Beyond its health implications, the economic cost of lung cancer is staggering. In 2023, the global cancer drug market was valued at $223 billion, and lung cancer alone contributed significantly to this figure. The lung cancer treatment market reached $17.65 billion in 2023 and is projected to grow at a compound annual growth rate (CAGR) of 14.21%, potentially exceeding $44.17 billion by 2030. These figures reflect not only the direct cost of treatment but also indirect costs such as loss of productivity, caregiver burden, and long-term disability.
Early identification of smoking behaviour is a critical lever in lung cancer prevention and early detection strategies. However, traditional approaches—relying on self-reporting or delayed clinical diagnostics—are often inconsistent or inaccessible.
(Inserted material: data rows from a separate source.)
Lemma delete_folder_outcomes_witness :
  exists answer,
    run ideal (lambda_handler no_zip delete_sub None) alice_files
    = ((Return answer, alice_cache),
       set_bucket alice_files (foldr delete (bucket alice_files) sub_keys),
       [GetSecretValue SECRET_NAME]
       ++ [ListObjectsV2 BUCKET_NAME
             (normalize_key (lit "alice/") (lit "sub/")) None;
           DeleteObjects BUCKET_NAME sub_keys])
    /\ answer
       = response 200
           (Text (lit "Folder " ++ dq ++ lit "sub/" ++ dq ++ lit " deleted"))
           None.
Proof.
  destruct (delete_folder_outcomes no_zip ideal delete_sub None alice_files
              (lit "alice/") alice_cache alice_files
              [GetSecretValue SECRET_NAME] (lit "/api") (lit "sub/")
              {| Contents := Some sub_keys; CommonPrefixes := None |}
              sub_keys alice_files (Return tt)
              (set_bucket alice_files
                 (foldr delete (bucket alice_files) sub_keys)))
    as (answer & Hrun & H200 & _);
    [alice_is_authenticated | by_computation | by_computation | by_computation
    | by_computation | by_computation | by_computation | by_computation |].
  exists answer. split; [exact Hrun | exact (H200 eq_refl)].
Defined.

Lemma listing_failure_is_500_witness :
  run broken_bucket (lambda_handler no_zip list_folders_request None) tt
  = ((Return (error_response 500 (str_exn outage_error)), alice_cache), tt,
     [GetSecretValue SECRET_NAME]
     ++ [ListObjectsV2 BUCKET_NAME (lit "alice/") (Some (lit "/"))]).
Proof.
  refine (proj1 (listing_failure_is_500 no_zip broken_bucket
                   list_folders_request None tt (lit "alice/") alice_cache tt
                   [GetSecretValue SECRET_NAME] (lit "/api") outage_error tt _)
            _ _ _);
    [alice_is_authenticated | by_computation | by_computation | by_computation].
Defined.

Lemma secret_failure_is_500_witness :
  run outage (lambda_handler no_zip get_doc None) tt
  = ((Return (error_response 500 (str_exn outage_error)), None), tt,
     [GetSecretValue SECRET_NAME]).
Proof.
  apply (secret_failure_is_500 no_zip outage get_doc None tt
           (b64encode (default [] (utf8_encode (lit "alice:wonderland"))))
           (lit "alice") (lit "wonderland") outage_error tt);
    by_computation.
Defined.

Lemma empty_user_name_is_401_witness :
  run ideal (lambda_handler no_zip nameless_request None) nameless_world
  = ((Return (error_response 401 (lit "Unauthorized")),
      Some (secret nameless_world)), nameless_world,
     [GetSecretValue SECRET_NAME])
  /\ Forall (fun c => is_s3_call c = false) [GetSecretValue SECRET_NAME].
Proof.
  apply (empty_user_name_is_401 no_zip ideal nameless_request None
           nameless_world (lit "root/") (Some (secret nameless_world))
           nameless_world [GetSecretValue SECRET_NAME]);
    by_computation.
Defined.

Lemma delete_then_download_witness :
  run ideal (lambda_handler no_zip get_doc alice_cache)
    (set_bucket alice_with_doc
       (delete (lit "alice/doc.txt") (bucket alice_with_doc)))
  = ((Return (error_response 404 (lit "File not found")), alice_cache),
     set_bucket alice_with_doc
       (delete (lit "alice/doc.txt") (bucket alice_with_doc)),
     [] ++ [GetObject BUCKET_NAME (normalize_key (lit "alice/") (lit "doc.txt"))]).
Proof.
  refine (proj2 (proj2 (delete_then_download no_zip delete_doc get_doc None
              alice_with_doc (lit "alice/") (lit "/api") (lit "/api")
              (lit "doc.txt")
              alice_cache alice_with_doc [GetSecretValue SECRET_NAME]
              (response 200
                 (Text (lit "File " ++ dq ++ lit "doc.txt" ++ dq
                        ++ lit " deleted")) None)
              alice_cache
              (set_bucket alice_with_doc
                 (delete (lit "alice/doc.txt") (bucket alice_with_doc)))
              [GetSecretValue SECRET_NAME;
               DeleteObject BUCKET_NAME (lit "alice/doc.txt")]
              alice_cache
              (set_bucket alice_with_doc
                 (delete (lit "alice/doc.txt") (bucket alice_with_doc)))
              [] _ _ _ _ _ _ _ _ _ _)));
    [by_computation | by_computation | by_computation | by_computation
    | by_computation | by_computation | by_computation
    | alice_is_authenticated | by_computation | alice_is_authenticated].
Defined.

Lemma single_object_operations_touch_one_key_witness :
  let after := (run ideal (lambda_handler no_zip put_doc None) alice_files).1.2 in
  secret after = secret alice_files
  /\ forall key,
       key <> normalize_key (lit "alice/") (val (filename_of put_doc)) ->
       bucket after !! key = bucket alice_files !! key.
Proof.
  apply (single_object_operations_touch_one_key no_zip put_doc None alice_files
           (lit "alice/") (lit "/api") alice_cache alice_files
           [GetSecretValue SECRET_NAME]);
    [alice_is_authenticated | left; split; by_computation].
Defined.

Lemma download_folder_archives_the_listing_witness :
  run ideal (lambda_handler strict_zip download_sub None) alice_files
  = ((Return (response 200
                (Binary (archive_bytes strict_zip
                           (archive_entries (lit "alice/")
                              (bucket alice_files) sub_keys)))
                (Some (lit "application/zip"))), alice_cache), alice_files,
     [GetSecretValue SECRET_NAME]
     ++ ListObjectsV2 BUCKET_NAME (normalize_key (lit "alice/") (lit "sub/")) None
        :: map (GetObject BUCKET_NAME) sub_keys)
  /\ map fst (archive_entries (lit "alice/") (bucket alice_files) sub_keys)
     = [lit "sub/"; lit "sub/a.txt"; lit "sub/deep/b.txt"].
Proof.
  split; [|by_computation].
  refine (download_folder_archives_the_listing strict_zip download_sub None
            alice_files (lit "alice/") (lit "/api") (lit "sub/") alice_cache
            alice_files [GetSecretValue SECRET_NAME] _ _ _ _ _ _ _);
    [alice_is_authenticated | by_computation | by_computation | by_computation
    | by_computation | vm_compute; repeat constructor; eexists; reflexivity
    | vm_compute; repeat split].
Defined.

Lemma download_folder_missing_object_is_500_witness :
  run ideal (lambda_handler strict_zip download_sub None) partly_stale
  = ((Return (error_response 500 (str_exn no_such_key)), alice_cache),
     partly_stale,
     [GetSecretValue SECRET_NAME]
     ++ ListObjectsV2 BUCKET_NAME (normalize_key (lit "alice/") (lit "sub/")) None
        :: map (GetObject BUCKET_NAME)
             ([lit "alice/sub/"] ++ [lit "alice/sub/a.txt"])).
Proof.
  refine (download_folder_missing_object_is_500 strict_zip download_sub None
            partly_stale (lit "alice/") (lit "/api") (lit "sub/") alice_cache
            partly_stale [GetSecretValue SECRET_NAME] [lit "alice/sub/"]
            (lit "alice/sub/a.txt") [lit "alice/sub/deep/b.txt"]
            _ _ _ _ _ _ _ _ _);
    [alice_is_authenticated | by_computation | by_computation | by_computation
    | by_computation | by_computation
    | vm_compute; repeat constructor; eexists; reflexivity
    | vm_compute; repeat split | by_computation].
Defined.

Lemma download_folder_archive_failure_is_500_witness :
  run ideal (lambda_handler strict_zip download_root None) alice_files
  = ((Return (error_response 500 (lit "string index out of range")),
      alice_cache), alice_files,
     [GetSecretValue SECRET_NAME]
     ++ ListObjectsV2 BUCKET_NAME (lit "alice/") None
        :: map (GetObject BUCKET_NAME) ([] ++ [lit "alice/"])).
Proof.
  refine (download_folder_archive_failure_is_500 strict_zip download_root None
            alice_files (lit "alice/") (lit "/api") (lit "alice/") alice_cache
            alice_files [GetSecretValue SECRET_NAME] []
            (lit "alice/")
            [lit "alice/sub/"; lit "alice/sub/a.txt";
             lit "alice/sub/deep/b.txt"; lit "alice/top.txt"]
            [x20] (IndexError (lit "string index out of range"))
            _ _ _ _ _ _ _ _ _ _);
    [alice_is_authenticated | by_computation | by_computation | by_computation
    | by_computation | by_computation | constructor | exact I
    | by_computation | by_computation].
Defined.

Lemma delete_folder_removes_the_listing_witness :
  exists after,
    run ideal (lambda_handler no_zip delete_sub None) alice_files
    = ((Return (response 200
                  (Text (lit "Folder " ++ dq ++ lit "sub/" ++ dq
                         ++ lit " deleted")) None), alice_cache), after,
       [GetSecretValue SECRET_NAME]
       ++ [ListObjectsV2 BUCKET_NAME
             (normalize_key (lit "alice/") (lit "sub/")) None;
           DeleteObjects BUCKET_NAME sub_keys])
    /\ secret after = secret alice_files
    /\ (forall key, key ∈ sub_keys -> bucket after !! key = None)
    /\ (forall key, key ∉ sub_keys ->
        bucket after !! key = bucket alice_files !! key).
Proof.
  apply (delete_folder_removes_the_listing no_zip delete_sub None alice_files
           (lit "alice/") (lit "/api") (lit "sub/") sub_keys alice_cache
           alice_files [GetSecretValue SECRET_NAME]);
    [alice_is_authenticated | by_computation | by_computation | by_computation
    | by_computation | by_computation].
Defined.

(** ** Who gets in *)

Lemma split1_inv (sep : N) (s u p : str) :
  split1 sep s = [u; p] -> s = u ++ sep :: p /\ contains sep u = false.
Proof.
  revert u. induction s as [|c s IH]; intros u; cbn [split1].
  - discriminate.
  - destruct (N.eqb_spec c sep) as [->|Hne].
    + intros [= <- <-]. split; reflexivity.
    + destruct (split1 sep s) as [|h t]; [discriminate|].
      intros [= <- ->]. destruct (IH h eq_refl) as [-> Hh].
      split; [reflexivity|]. cbn [contains existsb].
      unfold contains in Hh. rewrite Hh, orb_false_r.
      apply N.eqb_neq. congruence.
Qed.

(** X24. Nobody gets in without a matching entry of the directory. When
    [authenticate] returns a user and a folder, the header is ["Basic "]
    followed by text that decodes, as base64 and then as UTF-8, to the
    user name, a colon and a password; the user name has no colon; the
    directory that [get_users] returned holds the user with exactly this
    password; and the folder returned is the root folder stored for the
    user. *)
Theorem authenticate_sound (E : Env) (event : Event) g s (u f : str) g1 s1 l :
  run E (authenticate event g) s = ((Return (Some (u, f)), g1), s1, l) ->
  exists encoded data p dir r,
    authorization event = Some (lit "Basic " ++ encoded)
    /\ b64decode encoded = Return data
    /\ utf8_decode data = Some (u ++ 58%N :: p)
    /\ contains 58%N u = false
    /\ run E (get_users g) s = ((Return dir, g1), s1, l)
    /\ dir !! u = Some r
    /\ password r = p
    /\ root_folder r = f.
Proof.
  intros H.
  destruct (authorization event) as [auth|] eqn:Hauth;
    [|rewrite (authenticate_no_header event g Hauth) in H; discriminate].
  destruct (startswith auth (lit "Basic ")) eqn:Hs;
    [|rewrite (authenticate_not_basic event auth g Hauth Hs) in H;
      discriminate].
  apply startswith_inv in Hs.
  set (encoded := drop (length (lit "Basic ")) auth) in Hs.
  rewrite Hs in Hauth.
  rewrite (authenticate_basic event encoded g Hauth),
    basic_credentials_encoded in H.
  destruct (b64decode encoded) as [data|e] eqn:Hb; [|discriminate].
  destruct (utf8_decode data) as [raw|] eqn:Hd; [|discriminate].
  destruct (split1 58%N raw) as [|n [|p [|x t]]] eqn:Hsp; try discriminate.
  apply split1_inv in Hsp as [-> Hn].
  rewrite run_bind in H.
  destruct (run E (get_users g) s) as [[[[dir|e] g'] s'] l'] eqn:Hg;
    [|discriminate].
  rewrite run_check_password, app_nil_r in H.
  destruct (dir !! n) as [r|] eqn:Hr; [|discriminate].
  unfold str_eqb in H. case_bool_decide as Hp; [|discriminate].
  injection H as <- <- <- <- <-.
  exists encoded, data, p, dir, r. repeat apply conj; auto.
  f_equal. exact Hs.
Qed.

Lemma authenticate_sound_witness :
  exists encoded data p dir r,
    authorization get_doc = Some (lit "Basic " ++ encoded)
    /\ b64decode encoded = Return data
    /\ utf8_decode data = Some (lit "alice" ++ 58%N :: p)
    /\ contains 58%N (lit "alice") = false
    /\ run ideal (get_users None) alice_world
       = ((Return dir, alice_cache), alice_world, [GetSecretValue SECRET_NAME])
    /\ dir !! lit "alice" = Some r
    /\ password r = p
    /\ root_folder r = lit "alice/".
Proof.
  apply (authenticate_sound ideal get_doc None alice_world (lit "alice")
           (lit "alice/") alice_cache alice_world [GetSecretValue SECRET_NAME]).
  by_computation.
Defined.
There is an urgent need for data-driven tools that can proactively classify individuals based on their smoking behaviour and estimate their risk for lung cancer using routine clinical and demographic data.
This white paper introduces a robust machine learning-based predictive framework that addresses this gap. The proposed model utilizes health features such as age, BMI, blood pressure, cholesterol levels, and behavioural indicators to classify smoking status and stratify lung cancer risk. Developed and tested using publicly available datasets, the model achieved high accuracy and interpretability, making it suitable for integration into digital health platforms and primary care systems.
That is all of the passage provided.